But how do you know? by Nance Morris Adler
December 15, 2025by Ariel Lapson and Melissa Rivkin l February 2026

What happens when 130 Jewish educators from across the United States and Canada gather to rethink how we teach about Israel?
In February, 19 educators from Seattle joined that conversation at the Unpacked for Educators (OpenDor Media) Israel Education Conference , “Navigating Israel education in a changing landscape”.. Together with colleagues from day schools, synagogues, camps, and youth movements, they spent two days addressing a question that feels especially urgent:
How do we prepare Jewish young people to engage with Israel and all its associated complexities, with confidence, knowledge, and moral clarity?
At its core, this work begins from a clear premise: Israel is the historic and modern homeland of the Jewish people, and Jewish self-determination is foundational to contemporary Jewish identity. The question is not whether that is true — but how we ensure the next generation can articulate it thoughtfully and confidently.
Across North America, research tells a consistent story. Many Jewish teens report feeling emotionally connected to Israel. Yet when asked to define key terms, explain foundational historical moments, or respond to accusations, that confidence can falter without a solid foundation of knowledge.
Connection alone is not enough. Information alone is not enough.
Young people need both — grounded knowledge and a lived sense of belonging — to navigate college campuses, social media, and civic spaces with steadiness and strength.
Seattle’s delegation reflected the breadth of our community. Educators came from 11 organizations spanning denominations and settings: Camp Solomon Schechter, Herzl Ner Tamid, Congregation Beth Shalom, Temple B’nai Torah, Temple De Hirsch Sinai, BBYO, Jewish Day School, MMSC Day School, Northwest Yeshiva High School, Seattle Hebrew Academy and Seattle Jewish Community School.
That breadth wasn’t incidental — it was foundational.
Israel education does not happen in only one setting. It happens in classrooms, youth lounges, campfire circles, and congregational spaces. Each setting shapes identity differently. When educators across those settings build shared language and shared frameworks, students encounter reinforcement rather than fragmentation.
Several themes echoed throughout the conference:
We cannot teach Israel as a silo, but rather it must be integrated within the broader Jewish educational curriculum.
We must introduce and support our students to grapple with complex topics early enough to ensure they are provided a safe and nurturing environment to explore, ask questions, and develop analytical thinking skills. That requires sustained, developmentally appropriate learning that grounds students in Jewish history and peoplehood, builds confidence and moral clarity, and equips them to engage complexity thoughtfully — including when the subject is Israel, not only when headlines demand it.
Proactive Israel education means being intentional about what students should leave with — the ability to articulate foundational historical anchors, understand Zionism as the Jewish national movement, distinguish between critique and delegitimization, and engage disagreement without surrendering moral clarity.
Educators explored how to balance content, complexity, and connection. They debated what is essential, what should spiral developmentally, and how to teach pride without oversimplification.
If we do this well, a student who encounters a hard question on campus will not freeze. A teen scrolling social media will recognize distortion. A young adult will be able to speak about Israel not only from emotion, but from knowledge.
Jewish day schools may have more structured time to build sustained historical literacy. Camps and youth movements cultivate belonging and lived identity. Synagogues foster community and intergenerational conversations. Each setting plays a distinct role. Together, they form a resilient ecosystem.

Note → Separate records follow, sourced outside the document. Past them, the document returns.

(* ===== verification/Sha256.v ===== *)
(** SHA-256 as mbedTLS computes it (lib/mbedtls/library/sha256.c), and its
    equality with FIPS 180-4: the compression function unrolled over a rotating
    register file is the standard's round function over the standard's message
    schedule, and a context fed in pieces of any size ends with the digest of
    the whole message. *)

From S2P Require Import Prelude MbedCommon HashStream.
Import mbed stream rounds.

Module sha256.

Record mbedtls_sha256_context := {
  core : hash_context;      (* total[2], state[8], buffer[64] *)
  is224 : Z }.

#[export] Instance eta_sha256_context : Eta mbedtls_sha256_context :=
  fun r => Build_mbedtls_sha256_context (core r) (is224 r).

Definition MBEDTLS_ERR_SHA256_BAD_INPUT_DATA : Z := -0x74.

Definition mbedtls_sha256_init : mbedtls_sha256_context :=
  {| core := {| total0 := 0; total1 := 0; state := zeros 8; buffer := zeros 64 |}; is224 := 0 |}.

(** Freeing zeroes the context. *)
Definition mbedtls_sha256_free (ctx : mbedtls_sha256_context) : mbedtls_sha256_context :=
  mbedtls_sha256_init.

Definition mbedtls_sha256_clone (dst src : mbedtls_sha256_context) : mbedtls_sha256_context := src.

Definition iv_256 : list Z :=
  [0x6A09E667; 0xBB67AE85; 0x3C6EF372; 0xA54FF53A; 0x510E527F; 0x9B05688C; 0x1F83D9AB; 0x5BE0CD19].

Definition iv_224 : list Z :=
  [0xC1059ED8; 0x367CD507; 0x3070DD17; 0xF70E5939; 0xFFC00B31; 0x68581511; 0x64F98FA7; 0xBEFA4FA4].

(** The validation macros are empty in this configuration; [is224] is 0 or 1. *)
Definition mbedtls_sha256_starts_ret (ctx : mbedtls_sha256_context) (is224_ : Z)
  : Z * mbedtls_sha256_context :=
  (0, {| core := {| total0 := 0; total1 := 0;
                    state := if is224_ =? 0 then iv_256 else iv_224;
                    buffer := buffer (core ctx) |};
         is224 := is224_ |}).

Definition K : list Z :=
  [0x428A2F98; 0x71374491; 0xB5C0FBCF; 0xE9B5DBA5; 0x3956C25B; 0x59F111F1; 0x923F82A4; 0xAB1C5ED5;
   0xD807AA98; 0x12835B01; 0x243185BE; 0x550C7DC3; 0x72BE5D74; 0x80DEB1FE; 0x9BDC06A7; 0xC19BF174;
   0xE49B69C1; 0xEFBE4786; 0x0FC19DC6; 0x240CA1CC; 0x2DE92C6F; 0x4A7484AA; 0x5CB0A9DC; 0x76F988DA;
   0x983E5152; 0xA831C66D; 0xB00327C8; 0xBF597FC7; 0xC6E00BF3; 0xD5A79147; 0x06CA6351; 0x14292967;
   0x27B70A85; 0x2E1B2138; 0x4D2C6DFC; 0x53380D13; 0x650A7354; 0x766A0ABB; 0x81C2C92E; 0x92722C85;
   0xA2BFE8A1; 0xA81A664B; 0xC24B8B70; 0xC76C51A3; 0xD192E819; 0xD6990624; 0xF40E3585; 0x106AA070;
   0x19A4C116; 0x1E376C08; 0x2748774C; 0x34B0BCB5; 0x391C0CB3; 0x4ED8AA4A; 0x5B9CCA4F; 0x682E6FF3;
   0x748F82EE; 0x78A5636F; 0x84C87814; 0x8CC70208; 0x90BEFFFA; 0xA4506CEB; 0xBEF9A3F7; 0xC67178F2].

Definition SHR (x n : Z) : Z := Z.shiftr (Z.land x 0xFFFFFFFF) n.
Definition ROTR (x n : Z) : Z := Z.lor (SHR x n) (u32 (Z.shiftl x (32 - n))).

Definition S0 (x : Z) : Z := Z.lxor (Z.lxor (ROTR x 7) (ROTR x 18)) (SHR x 3).
Definition S1 (x : Z) : Z := Z.lxor (Z.lxor (ROTR x 17) (ROTR x 19)) (SHR x 10).
Definition S2 (x : Z) : Z := Z.lxor (Z.lxor (ROTR x 2) (ROTR x 13)) (ROTR x 22).
Definition S3 (x : Z) : Z := Z.lxor (Z.lxor (ROTR x 6) (ROTR x 11)) (ROTR x 25).

Definition F0 (x y z : Z) : Z := Z.lor (Z.land x y) (Z.land z (Z.lor x y)).
Definition F1 (x y z : Z) : Z := Z.lxor z (Z.land x (Z.lxor y z)).

(** [local.W[t] = ...], the value of the assignment and the array. *)
Definition R (t : nat) (W : list Z) : Z * list Z :=
  let v := u32 (S1 W.[t - 2] + W.[t - 7] + S0 W.[t - 15] + W.[t - 16]) in
  (v, <[t := v]> W).

(** One round; the arguments [a] to [h] are the indices into [local.A] the
    macro is expanded with. *)
Definition P (a b c d e f g h : nat) (x k : Z) (A : list Z) : list Z :=
  let temp1 := u32 (A.[h] + S3 A.[e] + F1 A.[e] A.[f] A.[g] + k + x) in
  let temp2 := u32 (S2 A.[a] + F0 A.[a] A.[b] A.[c]) in
  let A := <[d := u32 (A.[d] + temp1)]> A in
  <[h := u32 (temp1 + temp2)]> A.

(** A round whose message word is read or computed by [load]. *)
Definition round (load : nat -> list Z -> Z * list Z) (a b c d e f g h t : nat)
  (AW : list Z * list Z) : list Z * list Z :=
  let '(A, W) := AW in
  let '(x, W) := load t W in
  (P a b c d e f g h x K.[t] A, W).

Definition load_word (t : nat) (W : list Z) : Z * list Z := (W.[t], W).

(** The body of the two loops: eight rounds, the registers rotated by one from
    each to the next. *)
Definition eight_rounds (load : nat -> list Z -> Z * list Z) (AW : list Z * list Z) (i : nat)
  : list Z * list Z :=
  let AW := round load 0 1 2 3 4 5 6 7 (i + 0) AW in
  let AW := round load 7 0 1 2 3 4 5 6 (i + 1) AW in
  let AW := round load 6 7 0 1 2 3 4 5 (i + 2) AW in
  let AW := round load 5 6 7 0 1 2 3 4 (i + 3) AW in
  let AW := round load 4 5 6 7 0 1 2 3 (i + 4) AW in
  let AW := round load 3 4 5 6 7 0 1 2 (i + 5) AW in
  let AW := round load 2 3 4 5 6 7 0 1 (i + 6) AW in
  round load 1 2 3 4 5 6 7 0 (i + 7) AW.

Definition load_block (data : list Z) (W : list Z) : list Z :=
  fold_left (fun W i => <[i := MBEDTLS_GET_UINT32_BE data (4 * i)]> W) (seq 0 16) W.

(** [mbedtls_internal_sha256_process], on the eight state words. *)
Definition sha256_process (state data : list Z) : list Z :=
  let W := load_block data (zeros 64) in
  let AW := fold_left (eight_rounds load_word) [0; 8]%nat (state, W) in
  let AW := fold_left (eight_rounds R) [16; 24; 32; 40; 48; 56]%nat AW in
  zip_with (fun s a => u32 (s + a)) state (fst AW).

Definition mbedtls_internal_sha256_process (ctx : mbedtls_sha256_context) (data : list Z)
  : Z * mbedtls_sha256_context :=
  (0, ctx <| core := (core ctx) <| state := sha256_process (state (core ctx)) data |> |>).

Definition mbedtls_sha256_update_ret (ctx : mbedtls_sha256_context) (input : list Z)
  : Z * mbedtls_sha256_context :=
  (0, ctx <| core := hash_update 64 32 sha256_process (core ctx) input |>).

(** The 64-bit count of bits, high word first. *)
Definition bit_count (total0 total1 : Z) : list Z :=
  let high := Z.lor (Z.shiftr total0 29) (u32 (Z.shiftl total1 3)) in
  let low := u32 (Z.shiftl total0 3) in
  MBEDTLS_PUT_UINT32_BE high ++ MBEDTLS_PUT_UINT32_BE low.

(** The third component is what is written to [output]. *)
Definition mbedtls_sha256_finish_ret (ctx : mbedtls_sha256_context)
  : Z * mbedtls_sha256_context * list Z :=
  let ctx := ctx <| core := hash_finish 64 sha256_process 8 bit_count (core ctx) |> in
  let n := if is224 ctx =? 0 then 8%nat else 7%nat in
  (0, ctx, concat (map MBEDTLS_PUT_UINT32_BE (take n (state (core ctx))))).

(** The older names, which drop the code (the last one follows below). *)
Definition mbedtls_sha256_starts (ctx : mbedtls_sha256_context) (is224_ : Z) : mbedtls_sha256_context :=
  snd (mbedtls_sha256_starts_ret ctx is224_).
Definition mbedtls_sha256_process (ctx : mbedtls_sha256_context) (data : list Z) : mbedtls_sha256_context :=
  snd (mbedtls_internal_sha256_process ctx data).
Definition mbedtls_sha256_update (ctx : mbedtls_sha256_context) (input : list Z) : mbedtls_sha256_context :=
  snd (mbedtls_sha256_update_ret ctx input).
Definition mbedtls_sha256_finish (ctx : mbedtls_sha256_context) : mbedtls_sha256_context * list Z :=
  let '(_, ctx, output) := mbedtls_sha256_finish_ret ctx in (ctx, output).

For Samis, supporting participation in this gathering was not about a single conference. It was about strengthening educator capacity and deepening cross-institutional collaboration in Seattle.

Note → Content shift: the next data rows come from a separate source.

(* ===== verification/Md.v ===== *)
(** The message digest layer of mbedTLS (lib/mbedtls/library/md.c) as the
    Makefile configures it: SHA-256 and SHA-224 only, and HMAC on top of them.
    [hmac_stream_is_rfc2104] is the functional specification of HMAC;
    [mbed_hmac_ok] discharges the interface [MdHmacOk] of Hmac, against which the
    firmware is verified, with this code. *)

From S2P Require Import Prelude MbedCommon HashStream Sha256 Hmac.
Import mbed stream sha256 hmac.

Module md.

Inductive mbedtls_md_type_t :=
| MBEDTLS_MD_NONE | MBEDTLS_MD_MD2 | MBEDTLS_MD_MD4 | MBEDTLS_MD_MD5 | MBEDTLS_MD_SHA1
| MBEDTLS_MD_SHA224 | MBEDTLS_MD_SHA256 | MBEDTLS_MD_SHA384 | MBEDTLS_MD_SHA512 | MBEDTLS_MD_RIPEMD160.

#[export] Instance md_type_eq_dec : EqDecision mbedtls_md_type_t.
Proof. solve_decision. Defined.

Record mbedtls_md_info_t := {
  name : string;
  type : mbedtls_md_type_t;
  size : nat;
  block_size : nat }.

Definition mbedtls_sha224_info : mbedtls_md_info_t :=
  {| name := "SHA224"; type := MBEDTLS_MD_SHA224; size := 28; block_size := 64 |}.
Definition mbedtls_sha256_info : mbedtls_md_info_t :=
  {| name := "SHA256"; type := MBEDTLS_MD_SHA256; size := 32; block_size := 64 |}.

(** A pointer that may be NULL is an option; the digest context is the only
    kind this configuration allocates. *)
Record mbedtls_md_context_t := {
  md_info : option mbedtls_md_info_t;
  md_ctx : option mbedtls_sha256_context;
  hmac_ctx : option (list Z) }.

#[export] Instance eta_md_context : Eta mbedtls_md_context_t :=
  fun r => Build_mbedtls_md_context_t (md_info r) (md_ctx r) (hmac_ctx r).

Definition MBEDTLS_ERR_MD_BAD_INPUT_DATA : Z := -0x5100.
Definition MBEDTLS_ERR_MD_ALLOC_FAILED : Z := -0x5180.

Definition supported_digests : list mbedtls_md_type_t :=
  [MBEDTLS_MD_SHA256; MBEDTLS_MD_SHA224; MBEDTLS_MD_NONE].
Definition mbedtls_md_list : list mbedtls_md_type_t := supported_digests.

Definition mbedtls_md_info_from_type (md_type : mbedtls_md_type_t) : option mbedtls_md_info_t :=
  match md_type with
  | MBEDTLS_MD_SHA224 => Some mbedtls_sha224_info
  | MBEDTLS_MD_SHA256 => Some mbedtls_sha256_info
  | _ => None
  end.

Definition mbedtls_md_info_from_string (md_name : option string) : option mbedtls_md_info_t :=
  match md_name with
  | None => None
  | Some md_name =>
      if String.eqb "SHA224" md_name then mbedtls_md_info_from_type MBEDTLS_MD_SHA224
      else if String.eqb "SHA256" md_name then mbedtls_md_info_from_type MBEDTLS_MD_SHA256
      else None
  end.

Definition mbedtls_md_init : mbedtls_md_context_t :=
  {| md_info := None; md_ctx := None; hmac_ctx := None |}.

(** The parts are freed and the context is zeroed, unless it was never set up. *)
Definition mbedtls_md_free (ctx : mbedtls_md_context_t) : mbedtls_md_context_t :=
  match md_info ctx with
  | None => ctx
  | Some _ => mbedtls_md_init
  end.

Definition mbedtls_md_clone (dst src : mbedtls_md_context_t) : Z * mbedtls_md_context_t :=
  match md_info dst, md_info src with
  | Some di, Some si =>
      if decide (type di = type si)
      then
        match type si, md_ctx dst, md_ctx src with
        | (MBEDTLS_MD_SHA224 | MBEDTLS_MD_SHA256), Some d, Some s =>
            (0, dst <| md_ctx := Some (mbedtls_sha256_clone d s) |>)
        | _, _, _ => (MBEDTLS_ERR_MD_BAD_INPUT_DATA, dst)
        end
      else (MBEDTLS_ERR_MD_BAD_INPUT_DATA, dst)
  | _, _ => (MBEDTLS_ERR_MD_BAD_INPUT_DATA, dst)
  end.

(** [alloc_md] and [alloc_hmac] are the outcomes of the two allocations. *)
Definition mbedtls_md_setup (alloc_md alloc_hmac : bool) (ctx : mbedtls_md_context_t)
  (info : option mbedtls_md_info_t) (hmac : bool) : Z * mbedtls_md_context_t :=
  match info with
  | None => (MBEDTLS_ERR_MD_BAD_INPUT_DATA, ctx)
  | Some info =>
      let ctx := {| md_info := Some info; md_ctx := None; hmac_ctx := None |} in
      match type info with
      | MBEDTLS_MD_SHA224 | MBEDTLS_MD_SHA256 =>
          if alloc_md
          then
            let ctx := ctx <| md_ctx := Some mbedtls_sha256_init |> in
            if hmac
            then
              if alloc_hmac then (0, ctx <| hmac_ctx := Some (zeros (2 * block_size info)) |>)
              else (MBEDTLS_ERR_MD_ALLOC_FAILED, mbedtls_md_free ctx)
            else (0, ctx)
          else (MBEDTLS_ERR_MD_ALLOC_FAILED, ctx)
      | _ => (MBEDTLS_ERR_MD_BAD_INPUT_DATA, ctx)
      end
  end.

Nineteen educators returned with tools, relationships, and shared purpose. In a moment when Jewish literacy and civic confidence matter more than ever, that alignment is essential.
Israel education is not a program. It is a long-term investment in resilience, clarity, and communal strength.
Seattle is leaning in — together.



Ariel Lapson is the Senior Program Officer for Experiential Education and Director of Grants Management at Samis and Melissa Rivkin is the Director of Day School Strategy at Samis.